Some of the lines below need repeating. Reproduce exactly those between the lines holding "(* ===== verification/AwsCommon.v ===== *)" and "(** * Error codes *)", inclusive.
+++ Material shown +++
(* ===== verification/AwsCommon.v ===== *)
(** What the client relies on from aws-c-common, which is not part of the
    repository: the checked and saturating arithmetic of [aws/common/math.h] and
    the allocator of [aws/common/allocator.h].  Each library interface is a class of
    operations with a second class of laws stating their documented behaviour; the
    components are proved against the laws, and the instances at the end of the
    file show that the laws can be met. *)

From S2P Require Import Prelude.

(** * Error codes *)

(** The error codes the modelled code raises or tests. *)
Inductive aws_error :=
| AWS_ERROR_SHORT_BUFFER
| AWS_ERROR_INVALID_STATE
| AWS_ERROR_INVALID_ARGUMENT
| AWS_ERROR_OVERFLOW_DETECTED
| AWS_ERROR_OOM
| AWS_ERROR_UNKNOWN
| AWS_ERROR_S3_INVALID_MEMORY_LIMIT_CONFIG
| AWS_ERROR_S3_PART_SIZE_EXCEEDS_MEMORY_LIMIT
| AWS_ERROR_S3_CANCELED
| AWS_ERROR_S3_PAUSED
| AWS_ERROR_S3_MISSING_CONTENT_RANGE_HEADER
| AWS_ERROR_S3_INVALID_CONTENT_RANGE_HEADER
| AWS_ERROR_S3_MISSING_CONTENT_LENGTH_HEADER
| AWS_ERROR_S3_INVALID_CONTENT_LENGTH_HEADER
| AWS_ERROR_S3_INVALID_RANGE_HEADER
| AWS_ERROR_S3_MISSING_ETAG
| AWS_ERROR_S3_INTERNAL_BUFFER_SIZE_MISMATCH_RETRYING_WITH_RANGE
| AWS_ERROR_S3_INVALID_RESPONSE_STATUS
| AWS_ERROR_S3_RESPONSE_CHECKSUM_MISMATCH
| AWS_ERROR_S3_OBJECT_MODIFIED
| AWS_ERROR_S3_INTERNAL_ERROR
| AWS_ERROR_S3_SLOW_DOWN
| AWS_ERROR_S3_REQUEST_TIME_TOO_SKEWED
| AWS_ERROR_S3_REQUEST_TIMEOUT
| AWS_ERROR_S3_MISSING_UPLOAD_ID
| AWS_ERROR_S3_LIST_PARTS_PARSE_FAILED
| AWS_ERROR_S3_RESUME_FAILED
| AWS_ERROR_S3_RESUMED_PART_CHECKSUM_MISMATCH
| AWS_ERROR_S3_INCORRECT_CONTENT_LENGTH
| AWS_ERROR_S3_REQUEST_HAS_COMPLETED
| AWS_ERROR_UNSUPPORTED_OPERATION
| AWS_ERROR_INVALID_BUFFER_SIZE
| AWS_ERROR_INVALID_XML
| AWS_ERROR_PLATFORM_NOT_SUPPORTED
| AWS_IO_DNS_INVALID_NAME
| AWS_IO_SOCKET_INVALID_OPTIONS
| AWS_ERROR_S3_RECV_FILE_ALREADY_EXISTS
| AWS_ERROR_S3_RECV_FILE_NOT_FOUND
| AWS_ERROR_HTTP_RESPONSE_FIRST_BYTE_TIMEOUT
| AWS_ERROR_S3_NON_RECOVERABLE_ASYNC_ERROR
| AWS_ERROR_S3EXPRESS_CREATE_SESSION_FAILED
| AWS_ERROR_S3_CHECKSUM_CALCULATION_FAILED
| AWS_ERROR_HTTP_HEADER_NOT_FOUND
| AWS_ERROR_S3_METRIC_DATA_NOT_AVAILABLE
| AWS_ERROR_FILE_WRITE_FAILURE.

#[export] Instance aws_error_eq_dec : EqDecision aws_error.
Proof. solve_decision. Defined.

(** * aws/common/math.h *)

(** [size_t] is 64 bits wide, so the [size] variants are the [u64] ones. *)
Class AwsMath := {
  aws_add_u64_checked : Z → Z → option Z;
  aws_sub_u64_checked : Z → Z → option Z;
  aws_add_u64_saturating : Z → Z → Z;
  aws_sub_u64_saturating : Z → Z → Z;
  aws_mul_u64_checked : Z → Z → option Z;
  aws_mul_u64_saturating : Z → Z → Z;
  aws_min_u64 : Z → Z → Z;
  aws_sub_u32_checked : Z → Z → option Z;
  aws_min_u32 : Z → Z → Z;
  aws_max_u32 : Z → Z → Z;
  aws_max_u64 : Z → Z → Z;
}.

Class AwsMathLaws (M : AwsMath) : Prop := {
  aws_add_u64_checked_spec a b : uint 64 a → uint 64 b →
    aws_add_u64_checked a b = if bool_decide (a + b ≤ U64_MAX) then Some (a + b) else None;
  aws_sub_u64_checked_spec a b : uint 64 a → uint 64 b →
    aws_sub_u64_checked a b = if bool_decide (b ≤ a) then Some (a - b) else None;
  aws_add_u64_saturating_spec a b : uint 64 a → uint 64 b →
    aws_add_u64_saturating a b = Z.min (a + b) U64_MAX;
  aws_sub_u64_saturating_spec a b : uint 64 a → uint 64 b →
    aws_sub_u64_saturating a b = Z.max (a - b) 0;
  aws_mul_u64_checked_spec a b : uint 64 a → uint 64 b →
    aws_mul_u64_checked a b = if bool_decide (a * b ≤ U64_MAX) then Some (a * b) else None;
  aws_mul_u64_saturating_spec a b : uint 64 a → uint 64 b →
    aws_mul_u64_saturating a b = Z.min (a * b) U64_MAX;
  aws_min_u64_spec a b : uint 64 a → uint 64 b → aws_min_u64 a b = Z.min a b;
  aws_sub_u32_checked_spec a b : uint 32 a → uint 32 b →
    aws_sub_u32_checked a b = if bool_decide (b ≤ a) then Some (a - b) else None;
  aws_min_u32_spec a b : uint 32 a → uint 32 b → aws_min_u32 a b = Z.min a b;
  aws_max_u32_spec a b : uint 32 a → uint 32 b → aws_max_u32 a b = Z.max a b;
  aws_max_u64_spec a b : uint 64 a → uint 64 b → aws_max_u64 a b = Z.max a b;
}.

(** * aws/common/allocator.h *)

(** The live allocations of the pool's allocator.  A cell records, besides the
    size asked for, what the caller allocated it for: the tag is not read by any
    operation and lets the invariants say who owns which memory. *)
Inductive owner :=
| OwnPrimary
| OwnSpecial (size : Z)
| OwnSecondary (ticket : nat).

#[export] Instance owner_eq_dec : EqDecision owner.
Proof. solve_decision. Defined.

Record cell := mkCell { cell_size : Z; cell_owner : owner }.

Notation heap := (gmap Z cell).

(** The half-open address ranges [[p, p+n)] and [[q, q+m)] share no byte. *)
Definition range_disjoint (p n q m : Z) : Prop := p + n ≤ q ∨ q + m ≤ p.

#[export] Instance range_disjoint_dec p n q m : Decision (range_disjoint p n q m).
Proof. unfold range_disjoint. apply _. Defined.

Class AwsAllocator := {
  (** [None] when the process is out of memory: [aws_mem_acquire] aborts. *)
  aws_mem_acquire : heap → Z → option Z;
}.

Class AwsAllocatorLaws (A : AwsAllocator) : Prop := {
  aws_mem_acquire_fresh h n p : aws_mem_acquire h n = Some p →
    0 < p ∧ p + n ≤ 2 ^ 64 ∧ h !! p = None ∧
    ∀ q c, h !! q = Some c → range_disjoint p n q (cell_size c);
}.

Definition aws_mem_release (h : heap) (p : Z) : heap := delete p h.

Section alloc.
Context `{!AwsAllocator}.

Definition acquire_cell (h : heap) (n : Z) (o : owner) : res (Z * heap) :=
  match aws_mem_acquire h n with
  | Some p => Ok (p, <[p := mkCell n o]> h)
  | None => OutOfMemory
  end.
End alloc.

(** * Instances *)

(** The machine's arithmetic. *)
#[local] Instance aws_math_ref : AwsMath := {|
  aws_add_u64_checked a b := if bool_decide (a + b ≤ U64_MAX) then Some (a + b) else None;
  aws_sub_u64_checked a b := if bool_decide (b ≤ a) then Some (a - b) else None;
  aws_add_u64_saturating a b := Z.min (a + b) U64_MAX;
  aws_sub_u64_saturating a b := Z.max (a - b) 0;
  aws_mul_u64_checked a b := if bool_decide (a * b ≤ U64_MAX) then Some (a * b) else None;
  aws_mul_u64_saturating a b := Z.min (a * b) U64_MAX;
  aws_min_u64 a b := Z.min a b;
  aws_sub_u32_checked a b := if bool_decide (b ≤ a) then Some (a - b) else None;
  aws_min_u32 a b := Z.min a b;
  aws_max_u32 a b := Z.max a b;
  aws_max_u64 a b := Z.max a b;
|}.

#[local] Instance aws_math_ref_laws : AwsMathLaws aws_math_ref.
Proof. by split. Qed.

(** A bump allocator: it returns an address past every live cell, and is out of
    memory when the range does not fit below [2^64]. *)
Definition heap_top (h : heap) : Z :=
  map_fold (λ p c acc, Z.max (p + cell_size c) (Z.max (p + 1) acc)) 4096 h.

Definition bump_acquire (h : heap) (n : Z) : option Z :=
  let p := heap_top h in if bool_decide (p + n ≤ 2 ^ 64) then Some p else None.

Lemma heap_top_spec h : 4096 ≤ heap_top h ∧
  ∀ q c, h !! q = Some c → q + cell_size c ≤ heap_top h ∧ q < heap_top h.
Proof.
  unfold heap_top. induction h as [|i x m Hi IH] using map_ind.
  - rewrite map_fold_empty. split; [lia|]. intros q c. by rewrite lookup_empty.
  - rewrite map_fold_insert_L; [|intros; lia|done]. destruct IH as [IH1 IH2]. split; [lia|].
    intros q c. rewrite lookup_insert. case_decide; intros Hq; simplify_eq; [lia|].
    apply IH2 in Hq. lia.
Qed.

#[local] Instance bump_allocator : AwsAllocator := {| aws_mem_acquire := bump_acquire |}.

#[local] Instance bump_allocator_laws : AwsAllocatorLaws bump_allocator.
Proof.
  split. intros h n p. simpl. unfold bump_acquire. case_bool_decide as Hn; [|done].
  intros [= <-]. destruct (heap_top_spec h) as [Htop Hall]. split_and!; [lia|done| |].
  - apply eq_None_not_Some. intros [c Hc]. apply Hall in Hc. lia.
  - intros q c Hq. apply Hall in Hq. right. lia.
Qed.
+++
+++ Material shown +++
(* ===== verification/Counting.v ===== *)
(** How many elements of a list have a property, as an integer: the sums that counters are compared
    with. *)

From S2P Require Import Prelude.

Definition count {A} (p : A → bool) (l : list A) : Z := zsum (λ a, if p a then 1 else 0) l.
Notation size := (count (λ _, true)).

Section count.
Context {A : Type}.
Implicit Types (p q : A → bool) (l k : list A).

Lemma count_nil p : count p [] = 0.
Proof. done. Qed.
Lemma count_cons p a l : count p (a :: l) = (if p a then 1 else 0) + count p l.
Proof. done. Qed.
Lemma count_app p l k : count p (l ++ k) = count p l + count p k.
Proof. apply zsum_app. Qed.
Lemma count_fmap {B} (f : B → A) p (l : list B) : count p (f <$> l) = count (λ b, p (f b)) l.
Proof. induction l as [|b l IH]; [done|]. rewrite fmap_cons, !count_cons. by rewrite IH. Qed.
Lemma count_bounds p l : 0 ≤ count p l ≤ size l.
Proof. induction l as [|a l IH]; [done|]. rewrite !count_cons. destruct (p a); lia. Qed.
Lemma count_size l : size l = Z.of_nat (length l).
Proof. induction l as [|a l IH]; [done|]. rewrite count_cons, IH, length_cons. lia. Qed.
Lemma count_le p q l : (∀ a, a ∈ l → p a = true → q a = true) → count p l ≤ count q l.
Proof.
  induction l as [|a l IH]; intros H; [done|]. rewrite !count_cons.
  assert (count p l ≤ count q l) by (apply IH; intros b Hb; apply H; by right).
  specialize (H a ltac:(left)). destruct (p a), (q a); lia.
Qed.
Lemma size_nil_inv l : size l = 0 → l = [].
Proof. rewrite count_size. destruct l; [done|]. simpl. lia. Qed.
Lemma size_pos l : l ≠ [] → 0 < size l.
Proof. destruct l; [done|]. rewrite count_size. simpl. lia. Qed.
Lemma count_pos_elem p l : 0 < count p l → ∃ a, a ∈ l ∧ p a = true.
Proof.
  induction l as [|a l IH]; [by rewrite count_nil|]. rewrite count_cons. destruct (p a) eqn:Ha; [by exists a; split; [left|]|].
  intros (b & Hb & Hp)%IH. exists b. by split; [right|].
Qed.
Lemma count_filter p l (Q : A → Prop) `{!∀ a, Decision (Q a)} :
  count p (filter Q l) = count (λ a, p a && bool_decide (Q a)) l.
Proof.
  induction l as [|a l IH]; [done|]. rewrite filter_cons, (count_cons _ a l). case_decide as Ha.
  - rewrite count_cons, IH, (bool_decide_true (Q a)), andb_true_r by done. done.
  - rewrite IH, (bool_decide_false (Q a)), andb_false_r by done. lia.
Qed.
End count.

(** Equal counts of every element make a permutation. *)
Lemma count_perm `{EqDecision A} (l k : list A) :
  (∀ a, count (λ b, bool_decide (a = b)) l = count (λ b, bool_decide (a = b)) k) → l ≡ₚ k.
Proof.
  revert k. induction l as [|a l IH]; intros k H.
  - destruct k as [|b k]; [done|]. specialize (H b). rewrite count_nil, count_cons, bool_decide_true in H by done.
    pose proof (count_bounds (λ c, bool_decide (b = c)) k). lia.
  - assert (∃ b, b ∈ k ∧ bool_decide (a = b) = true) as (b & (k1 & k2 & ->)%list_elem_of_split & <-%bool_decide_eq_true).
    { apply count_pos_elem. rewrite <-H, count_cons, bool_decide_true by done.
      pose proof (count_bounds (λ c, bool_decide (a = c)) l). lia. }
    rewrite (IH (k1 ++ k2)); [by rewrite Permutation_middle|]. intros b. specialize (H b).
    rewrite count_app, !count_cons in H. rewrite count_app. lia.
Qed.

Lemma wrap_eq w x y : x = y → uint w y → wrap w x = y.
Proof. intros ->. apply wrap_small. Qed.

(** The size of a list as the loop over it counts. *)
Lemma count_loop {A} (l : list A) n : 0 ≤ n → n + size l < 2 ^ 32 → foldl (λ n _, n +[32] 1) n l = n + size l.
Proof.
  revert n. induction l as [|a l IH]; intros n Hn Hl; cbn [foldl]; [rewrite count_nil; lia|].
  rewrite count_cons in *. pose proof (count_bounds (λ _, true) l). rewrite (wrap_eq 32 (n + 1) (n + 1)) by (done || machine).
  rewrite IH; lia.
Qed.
+++
Task response:
(* ===== verification/AwsCommon.v ===== *)
(** What the client relies on from aws-c-common, which is not part of the
    repository: the checked and saturating arithmetic of [aws/common/math.h] and
    the allocator of [aws/common/allocator.h].  Each library interface is a class of
    operations with a second class of laws stating their documented behaviour; the
    components are proved against the laws, and the instances at the end of the
    file show that the laws can be met. *)

From S2P Require Import Prelude.

(** * Error codes *)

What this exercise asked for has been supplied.